------ ENTRIES SUPPLIED ------

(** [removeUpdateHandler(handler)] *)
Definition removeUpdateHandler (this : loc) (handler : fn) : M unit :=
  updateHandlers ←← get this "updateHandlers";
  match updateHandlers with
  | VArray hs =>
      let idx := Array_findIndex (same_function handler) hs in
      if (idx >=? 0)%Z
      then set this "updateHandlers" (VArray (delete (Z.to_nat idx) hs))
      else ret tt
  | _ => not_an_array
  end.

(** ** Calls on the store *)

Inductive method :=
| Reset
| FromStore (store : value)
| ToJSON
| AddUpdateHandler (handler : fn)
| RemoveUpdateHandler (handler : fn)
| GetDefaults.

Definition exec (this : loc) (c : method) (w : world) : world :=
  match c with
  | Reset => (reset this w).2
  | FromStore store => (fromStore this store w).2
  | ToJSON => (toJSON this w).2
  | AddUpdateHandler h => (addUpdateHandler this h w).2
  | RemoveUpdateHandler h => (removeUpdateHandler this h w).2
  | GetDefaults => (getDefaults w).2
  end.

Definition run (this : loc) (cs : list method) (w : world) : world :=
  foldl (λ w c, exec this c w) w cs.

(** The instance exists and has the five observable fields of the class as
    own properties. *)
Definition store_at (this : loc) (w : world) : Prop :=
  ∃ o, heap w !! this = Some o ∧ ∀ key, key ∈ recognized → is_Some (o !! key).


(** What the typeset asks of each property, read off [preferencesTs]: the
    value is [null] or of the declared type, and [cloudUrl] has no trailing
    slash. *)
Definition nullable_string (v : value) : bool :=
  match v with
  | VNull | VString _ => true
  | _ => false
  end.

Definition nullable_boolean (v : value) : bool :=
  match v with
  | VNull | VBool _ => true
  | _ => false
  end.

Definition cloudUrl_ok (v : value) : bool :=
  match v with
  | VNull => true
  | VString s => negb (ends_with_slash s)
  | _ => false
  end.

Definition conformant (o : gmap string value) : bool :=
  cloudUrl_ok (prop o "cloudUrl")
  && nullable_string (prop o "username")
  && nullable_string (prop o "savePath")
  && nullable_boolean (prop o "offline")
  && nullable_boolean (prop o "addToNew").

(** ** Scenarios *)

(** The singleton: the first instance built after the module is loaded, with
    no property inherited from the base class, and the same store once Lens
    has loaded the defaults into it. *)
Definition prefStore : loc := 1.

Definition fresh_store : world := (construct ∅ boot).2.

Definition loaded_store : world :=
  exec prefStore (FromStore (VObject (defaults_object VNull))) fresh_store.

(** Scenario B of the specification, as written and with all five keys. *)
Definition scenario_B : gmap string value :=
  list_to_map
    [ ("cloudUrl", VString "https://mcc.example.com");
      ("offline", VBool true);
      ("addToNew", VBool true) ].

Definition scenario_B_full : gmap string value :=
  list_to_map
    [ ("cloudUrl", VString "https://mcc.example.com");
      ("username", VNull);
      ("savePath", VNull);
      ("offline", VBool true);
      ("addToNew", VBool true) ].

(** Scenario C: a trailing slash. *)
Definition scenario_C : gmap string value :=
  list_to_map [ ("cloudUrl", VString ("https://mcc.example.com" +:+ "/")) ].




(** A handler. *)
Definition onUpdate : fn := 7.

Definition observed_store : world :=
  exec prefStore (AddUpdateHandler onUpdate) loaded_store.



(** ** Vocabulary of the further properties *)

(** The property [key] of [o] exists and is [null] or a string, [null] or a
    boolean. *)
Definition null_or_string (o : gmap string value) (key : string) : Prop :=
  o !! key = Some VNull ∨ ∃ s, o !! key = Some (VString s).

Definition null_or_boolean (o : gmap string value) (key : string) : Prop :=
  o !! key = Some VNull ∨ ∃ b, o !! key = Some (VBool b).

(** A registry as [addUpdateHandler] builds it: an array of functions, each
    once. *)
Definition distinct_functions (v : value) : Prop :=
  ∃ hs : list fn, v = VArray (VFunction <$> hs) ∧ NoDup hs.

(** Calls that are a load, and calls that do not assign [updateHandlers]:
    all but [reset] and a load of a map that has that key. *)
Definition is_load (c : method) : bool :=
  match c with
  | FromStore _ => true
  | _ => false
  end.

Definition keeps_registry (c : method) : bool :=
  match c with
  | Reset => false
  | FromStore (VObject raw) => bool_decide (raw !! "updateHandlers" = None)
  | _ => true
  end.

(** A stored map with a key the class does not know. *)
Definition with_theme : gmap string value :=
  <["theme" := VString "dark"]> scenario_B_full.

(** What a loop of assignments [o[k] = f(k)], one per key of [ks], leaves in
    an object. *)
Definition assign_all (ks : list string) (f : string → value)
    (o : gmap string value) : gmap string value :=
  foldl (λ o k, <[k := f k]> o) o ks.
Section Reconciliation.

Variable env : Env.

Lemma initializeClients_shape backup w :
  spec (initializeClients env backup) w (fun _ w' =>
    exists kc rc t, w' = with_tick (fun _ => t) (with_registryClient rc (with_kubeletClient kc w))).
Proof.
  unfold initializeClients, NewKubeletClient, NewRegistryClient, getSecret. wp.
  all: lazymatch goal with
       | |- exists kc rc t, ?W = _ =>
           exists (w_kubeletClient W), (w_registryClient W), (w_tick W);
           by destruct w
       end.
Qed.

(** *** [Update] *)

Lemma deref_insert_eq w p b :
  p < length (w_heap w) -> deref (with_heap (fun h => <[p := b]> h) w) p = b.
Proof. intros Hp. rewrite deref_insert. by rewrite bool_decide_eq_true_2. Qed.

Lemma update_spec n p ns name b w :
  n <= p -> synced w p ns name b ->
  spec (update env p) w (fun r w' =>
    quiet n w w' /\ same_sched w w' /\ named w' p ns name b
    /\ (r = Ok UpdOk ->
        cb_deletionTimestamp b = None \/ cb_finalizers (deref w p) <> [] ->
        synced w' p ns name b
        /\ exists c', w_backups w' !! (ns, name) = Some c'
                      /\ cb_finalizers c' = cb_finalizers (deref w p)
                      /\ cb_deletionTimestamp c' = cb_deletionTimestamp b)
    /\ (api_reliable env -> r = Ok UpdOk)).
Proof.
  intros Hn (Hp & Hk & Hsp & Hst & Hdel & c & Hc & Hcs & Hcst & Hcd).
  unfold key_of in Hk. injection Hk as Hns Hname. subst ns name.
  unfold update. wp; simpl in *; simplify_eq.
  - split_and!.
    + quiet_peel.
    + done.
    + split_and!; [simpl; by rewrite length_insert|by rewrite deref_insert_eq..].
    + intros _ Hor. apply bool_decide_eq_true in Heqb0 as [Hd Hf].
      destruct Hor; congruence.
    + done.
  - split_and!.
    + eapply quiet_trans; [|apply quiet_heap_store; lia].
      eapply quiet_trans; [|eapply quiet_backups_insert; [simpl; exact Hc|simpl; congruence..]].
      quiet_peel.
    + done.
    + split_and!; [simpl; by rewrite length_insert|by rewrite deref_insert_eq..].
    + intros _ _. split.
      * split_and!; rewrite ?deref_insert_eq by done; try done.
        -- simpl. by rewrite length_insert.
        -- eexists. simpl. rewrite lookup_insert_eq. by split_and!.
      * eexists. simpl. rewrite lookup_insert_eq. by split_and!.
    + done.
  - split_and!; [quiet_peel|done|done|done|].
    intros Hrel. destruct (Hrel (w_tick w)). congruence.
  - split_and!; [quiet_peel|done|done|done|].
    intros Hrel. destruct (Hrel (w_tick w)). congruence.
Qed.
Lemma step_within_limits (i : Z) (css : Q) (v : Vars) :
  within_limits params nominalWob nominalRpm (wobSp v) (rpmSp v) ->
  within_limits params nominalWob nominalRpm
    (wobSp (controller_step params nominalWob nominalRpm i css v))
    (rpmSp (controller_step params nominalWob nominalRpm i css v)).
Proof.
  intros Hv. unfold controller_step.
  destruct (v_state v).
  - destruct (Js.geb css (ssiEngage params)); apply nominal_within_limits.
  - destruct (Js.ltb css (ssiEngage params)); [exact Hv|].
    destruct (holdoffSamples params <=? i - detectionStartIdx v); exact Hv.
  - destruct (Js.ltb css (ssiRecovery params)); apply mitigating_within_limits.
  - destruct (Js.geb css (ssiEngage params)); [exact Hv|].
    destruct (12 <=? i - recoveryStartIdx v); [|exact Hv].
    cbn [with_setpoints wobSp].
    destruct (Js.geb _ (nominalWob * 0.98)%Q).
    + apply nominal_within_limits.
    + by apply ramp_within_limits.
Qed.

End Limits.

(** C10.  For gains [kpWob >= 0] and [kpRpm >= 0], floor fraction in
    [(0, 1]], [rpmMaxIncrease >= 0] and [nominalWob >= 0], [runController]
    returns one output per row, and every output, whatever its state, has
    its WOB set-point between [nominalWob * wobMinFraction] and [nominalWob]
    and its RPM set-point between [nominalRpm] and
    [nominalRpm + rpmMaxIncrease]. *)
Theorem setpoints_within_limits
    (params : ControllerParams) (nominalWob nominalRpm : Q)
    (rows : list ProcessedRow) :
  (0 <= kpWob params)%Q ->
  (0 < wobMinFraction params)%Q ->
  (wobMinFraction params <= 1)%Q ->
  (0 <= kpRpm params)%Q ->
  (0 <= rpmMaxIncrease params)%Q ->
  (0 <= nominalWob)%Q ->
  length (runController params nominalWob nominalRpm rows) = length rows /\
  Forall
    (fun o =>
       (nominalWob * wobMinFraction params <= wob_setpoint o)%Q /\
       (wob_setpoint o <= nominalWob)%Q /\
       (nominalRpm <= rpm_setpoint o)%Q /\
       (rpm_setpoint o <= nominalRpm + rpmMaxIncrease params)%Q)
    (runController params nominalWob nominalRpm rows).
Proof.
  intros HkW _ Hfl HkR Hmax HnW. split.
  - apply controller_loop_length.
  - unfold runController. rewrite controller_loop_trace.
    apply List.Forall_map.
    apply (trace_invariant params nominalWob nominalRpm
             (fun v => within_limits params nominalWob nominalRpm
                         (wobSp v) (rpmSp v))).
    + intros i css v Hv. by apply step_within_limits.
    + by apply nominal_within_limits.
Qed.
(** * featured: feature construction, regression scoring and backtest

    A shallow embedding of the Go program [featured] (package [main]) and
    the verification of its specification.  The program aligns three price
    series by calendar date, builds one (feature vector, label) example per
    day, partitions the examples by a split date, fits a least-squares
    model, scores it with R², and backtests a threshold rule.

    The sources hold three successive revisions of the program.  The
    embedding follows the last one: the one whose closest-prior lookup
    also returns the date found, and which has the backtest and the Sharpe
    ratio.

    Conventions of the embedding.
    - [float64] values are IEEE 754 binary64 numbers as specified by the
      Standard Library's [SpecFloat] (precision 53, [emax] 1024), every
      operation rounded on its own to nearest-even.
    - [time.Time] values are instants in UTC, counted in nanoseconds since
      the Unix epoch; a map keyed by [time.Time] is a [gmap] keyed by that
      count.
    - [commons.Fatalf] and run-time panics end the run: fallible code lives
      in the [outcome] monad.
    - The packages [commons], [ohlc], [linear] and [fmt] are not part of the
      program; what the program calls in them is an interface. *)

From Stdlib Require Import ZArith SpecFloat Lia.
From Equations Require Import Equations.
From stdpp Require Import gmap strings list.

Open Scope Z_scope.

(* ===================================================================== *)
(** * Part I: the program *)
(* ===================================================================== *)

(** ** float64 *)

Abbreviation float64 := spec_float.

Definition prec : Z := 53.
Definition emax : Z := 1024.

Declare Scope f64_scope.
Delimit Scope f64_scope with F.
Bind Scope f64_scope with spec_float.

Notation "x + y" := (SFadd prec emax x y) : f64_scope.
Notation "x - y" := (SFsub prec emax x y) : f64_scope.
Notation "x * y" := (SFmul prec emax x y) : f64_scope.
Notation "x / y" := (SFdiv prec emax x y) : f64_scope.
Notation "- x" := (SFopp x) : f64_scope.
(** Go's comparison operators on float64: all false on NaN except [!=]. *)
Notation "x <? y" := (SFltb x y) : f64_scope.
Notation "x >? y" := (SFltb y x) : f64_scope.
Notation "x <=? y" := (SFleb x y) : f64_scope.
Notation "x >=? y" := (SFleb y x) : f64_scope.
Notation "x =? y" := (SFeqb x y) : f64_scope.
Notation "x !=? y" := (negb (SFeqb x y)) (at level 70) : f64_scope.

------
------ ENTRIES SUPPLIED ------

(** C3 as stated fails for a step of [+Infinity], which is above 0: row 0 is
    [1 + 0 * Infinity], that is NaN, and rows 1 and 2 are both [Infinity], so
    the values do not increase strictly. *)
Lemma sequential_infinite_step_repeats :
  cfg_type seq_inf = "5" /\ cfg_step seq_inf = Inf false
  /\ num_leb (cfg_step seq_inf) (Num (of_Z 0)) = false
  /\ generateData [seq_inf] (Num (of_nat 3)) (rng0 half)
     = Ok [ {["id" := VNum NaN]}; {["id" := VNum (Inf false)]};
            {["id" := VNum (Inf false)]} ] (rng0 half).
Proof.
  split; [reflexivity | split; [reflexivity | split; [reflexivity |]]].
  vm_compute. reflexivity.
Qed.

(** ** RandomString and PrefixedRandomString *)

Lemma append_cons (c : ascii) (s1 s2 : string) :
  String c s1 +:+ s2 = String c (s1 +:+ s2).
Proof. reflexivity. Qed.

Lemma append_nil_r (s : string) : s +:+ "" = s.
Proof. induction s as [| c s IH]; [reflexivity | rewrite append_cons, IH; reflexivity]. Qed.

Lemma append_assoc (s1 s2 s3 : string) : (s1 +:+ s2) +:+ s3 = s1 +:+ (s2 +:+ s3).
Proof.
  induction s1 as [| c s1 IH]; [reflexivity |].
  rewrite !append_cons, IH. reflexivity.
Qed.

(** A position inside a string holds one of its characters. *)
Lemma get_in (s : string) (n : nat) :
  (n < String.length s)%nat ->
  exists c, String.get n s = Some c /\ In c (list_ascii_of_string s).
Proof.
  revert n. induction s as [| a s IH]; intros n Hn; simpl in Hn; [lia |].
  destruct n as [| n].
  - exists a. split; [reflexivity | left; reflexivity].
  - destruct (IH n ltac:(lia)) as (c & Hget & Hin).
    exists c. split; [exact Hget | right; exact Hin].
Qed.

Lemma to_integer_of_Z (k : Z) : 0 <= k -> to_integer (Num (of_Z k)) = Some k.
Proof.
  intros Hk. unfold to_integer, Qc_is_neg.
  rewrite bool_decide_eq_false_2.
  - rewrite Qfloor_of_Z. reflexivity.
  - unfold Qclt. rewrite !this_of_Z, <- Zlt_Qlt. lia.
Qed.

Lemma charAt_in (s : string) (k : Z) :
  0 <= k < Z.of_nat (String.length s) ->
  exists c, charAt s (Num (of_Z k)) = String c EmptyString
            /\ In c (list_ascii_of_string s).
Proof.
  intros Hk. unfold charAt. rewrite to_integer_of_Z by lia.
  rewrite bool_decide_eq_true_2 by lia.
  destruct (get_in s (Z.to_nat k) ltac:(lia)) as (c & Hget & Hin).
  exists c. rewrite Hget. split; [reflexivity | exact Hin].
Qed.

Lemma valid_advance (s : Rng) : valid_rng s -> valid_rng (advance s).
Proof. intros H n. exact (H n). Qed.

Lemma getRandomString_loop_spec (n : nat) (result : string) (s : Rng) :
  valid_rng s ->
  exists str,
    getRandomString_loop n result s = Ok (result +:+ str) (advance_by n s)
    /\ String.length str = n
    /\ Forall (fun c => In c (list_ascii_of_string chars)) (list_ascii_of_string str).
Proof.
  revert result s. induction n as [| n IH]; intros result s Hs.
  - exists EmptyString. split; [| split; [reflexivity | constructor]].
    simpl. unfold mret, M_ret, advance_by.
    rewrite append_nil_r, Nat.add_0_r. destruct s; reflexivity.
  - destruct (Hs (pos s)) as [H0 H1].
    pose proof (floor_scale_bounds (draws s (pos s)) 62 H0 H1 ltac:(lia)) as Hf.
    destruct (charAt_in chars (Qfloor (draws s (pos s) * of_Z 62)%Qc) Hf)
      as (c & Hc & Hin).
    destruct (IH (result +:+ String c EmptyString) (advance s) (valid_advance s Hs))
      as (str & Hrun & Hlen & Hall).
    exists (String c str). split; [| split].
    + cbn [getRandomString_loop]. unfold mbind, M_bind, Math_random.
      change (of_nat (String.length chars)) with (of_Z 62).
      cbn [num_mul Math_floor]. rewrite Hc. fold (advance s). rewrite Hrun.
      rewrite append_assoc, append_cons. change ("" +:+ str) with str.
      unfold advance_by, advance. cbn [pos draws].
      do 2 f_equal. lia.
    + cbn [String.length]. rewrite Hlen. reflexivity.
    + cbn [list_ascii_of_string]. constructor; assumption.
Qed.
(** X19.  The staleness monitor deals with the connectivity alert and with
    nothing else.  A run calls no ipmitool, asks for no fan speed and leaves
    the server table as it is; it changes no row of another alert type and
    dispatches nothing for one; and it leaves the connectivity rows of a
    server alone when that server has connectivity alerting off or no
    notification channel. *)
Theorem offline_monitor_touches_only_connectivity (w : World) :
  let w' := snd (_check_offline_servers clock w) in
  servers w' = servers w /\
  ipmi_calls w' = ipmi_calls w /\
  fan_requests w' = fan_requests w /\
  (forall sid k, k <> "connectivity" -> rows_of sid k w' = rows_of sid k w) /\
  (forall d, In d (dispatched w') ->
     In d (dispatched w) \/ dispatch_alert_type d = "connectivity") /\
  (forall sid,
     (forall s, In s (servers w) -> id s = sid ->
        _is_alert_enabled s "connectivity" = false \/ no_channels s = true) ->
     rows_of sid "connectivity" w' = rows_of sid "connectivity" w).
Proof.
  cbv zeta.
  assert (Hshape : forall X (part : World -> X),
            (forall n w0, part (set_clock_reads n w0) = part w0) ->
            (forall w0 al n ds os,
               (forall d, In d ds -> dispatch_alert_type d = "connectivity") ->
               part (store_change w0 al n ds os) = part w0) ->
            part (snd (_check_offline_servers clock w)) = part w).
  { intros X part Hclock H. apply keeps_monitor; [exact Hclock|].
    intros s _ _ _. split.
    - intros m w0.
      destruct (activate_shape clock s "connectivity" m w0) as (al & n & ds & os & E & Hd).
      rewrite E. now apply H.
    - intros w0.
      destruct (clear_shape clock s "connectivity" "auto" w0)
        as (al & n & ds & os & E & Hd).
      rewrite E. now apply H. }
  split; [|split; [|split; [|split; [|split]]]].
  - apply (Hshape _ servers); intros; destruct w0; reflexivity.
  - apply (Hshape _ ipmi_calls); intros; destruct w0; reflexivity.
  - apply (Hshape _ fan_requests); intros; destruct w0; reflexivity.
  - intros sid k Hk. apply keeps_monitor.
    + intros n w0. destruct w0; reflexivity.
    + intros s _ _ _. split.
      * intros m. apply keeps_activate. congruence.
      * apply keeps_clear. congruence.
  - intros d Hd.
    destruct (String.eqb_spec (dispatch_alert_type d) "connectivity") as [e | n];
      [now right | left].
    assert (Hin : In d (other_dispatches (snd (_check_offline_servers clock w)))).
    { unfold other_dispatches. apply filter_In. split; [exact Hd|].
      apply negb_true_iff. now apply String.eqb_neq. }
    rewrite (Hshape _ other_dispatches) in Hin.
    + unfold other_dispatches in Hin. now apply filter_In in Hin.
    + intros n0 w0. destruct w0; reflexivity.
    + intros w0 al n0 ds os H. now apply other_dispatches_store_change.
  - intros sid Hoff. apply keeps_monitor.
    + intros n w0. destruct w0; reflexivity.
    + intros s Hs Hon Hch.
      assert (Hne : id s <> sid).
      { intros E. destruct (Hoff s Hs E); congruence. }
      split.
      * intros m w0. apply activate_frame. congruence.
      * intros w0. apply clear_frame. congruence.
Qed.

------

TASK ITEM: Using the entries shown above, reproduce verbatim the lines from the line bearing "cloudUrl_ok (prop o" to the line bearing "(** ** Vocabulary", inclusive.

RESULT FOR THIS EXERCISE:
  cloudUrl_ok (prop o "cloudUrl")
  && nullable_string (prop o "username")
  && nullable_string (prop o "savePath")
  && nullable_boolean (prop o "offline")
  && nullable_boolean (prop o "addToNew").

(** ** Scenarios *)

(** The singleton: the first instance built after the module is loaded, with
    no property inherited from the base class, and the same store once Lens
    has loaded the defaults into it. *)
Definition prefStore : loc := 1.

Definition fresh_store : world := (construct ∅ boot).2.

Definition loaded_store : world :=
  exec prefStore (FromStore (VObject (defaults_object VNull))) fresh_store.

(** Scenario B of the specification, as written and with all five keys. *)
Definition scenario_B : gmap string value :=
  list_to_map
    [ ("cloudUrl", VString "https://mcc.example.com");
      ("offline", VBool true);
      ("addToNew", VBool true) ].

Definition scenario_B_full : gmap string value :=
  list_to_map
    [ ("cloudUrl", VString "https://mcc.example.com");
      ("username", VNull);
      ("savePath", VNull);
      ("offline", VBool true);
      ("addToNew", VBool true) ].

(** Scenario C: a trailing slash. *)
Definition scenario_C : gmap string value :=
  list_to_map [ ("cloudUrl", VString ("https://mcc.example.com" +:+ "/")) ].




(** A handler. *)
Definition onUpdate : fn := 7.

Definition observed_store : world :=
  exec prefStore (AddUpdateHandler onUpdate) loaded_store.



(** ** Vocabulary of the further properties *)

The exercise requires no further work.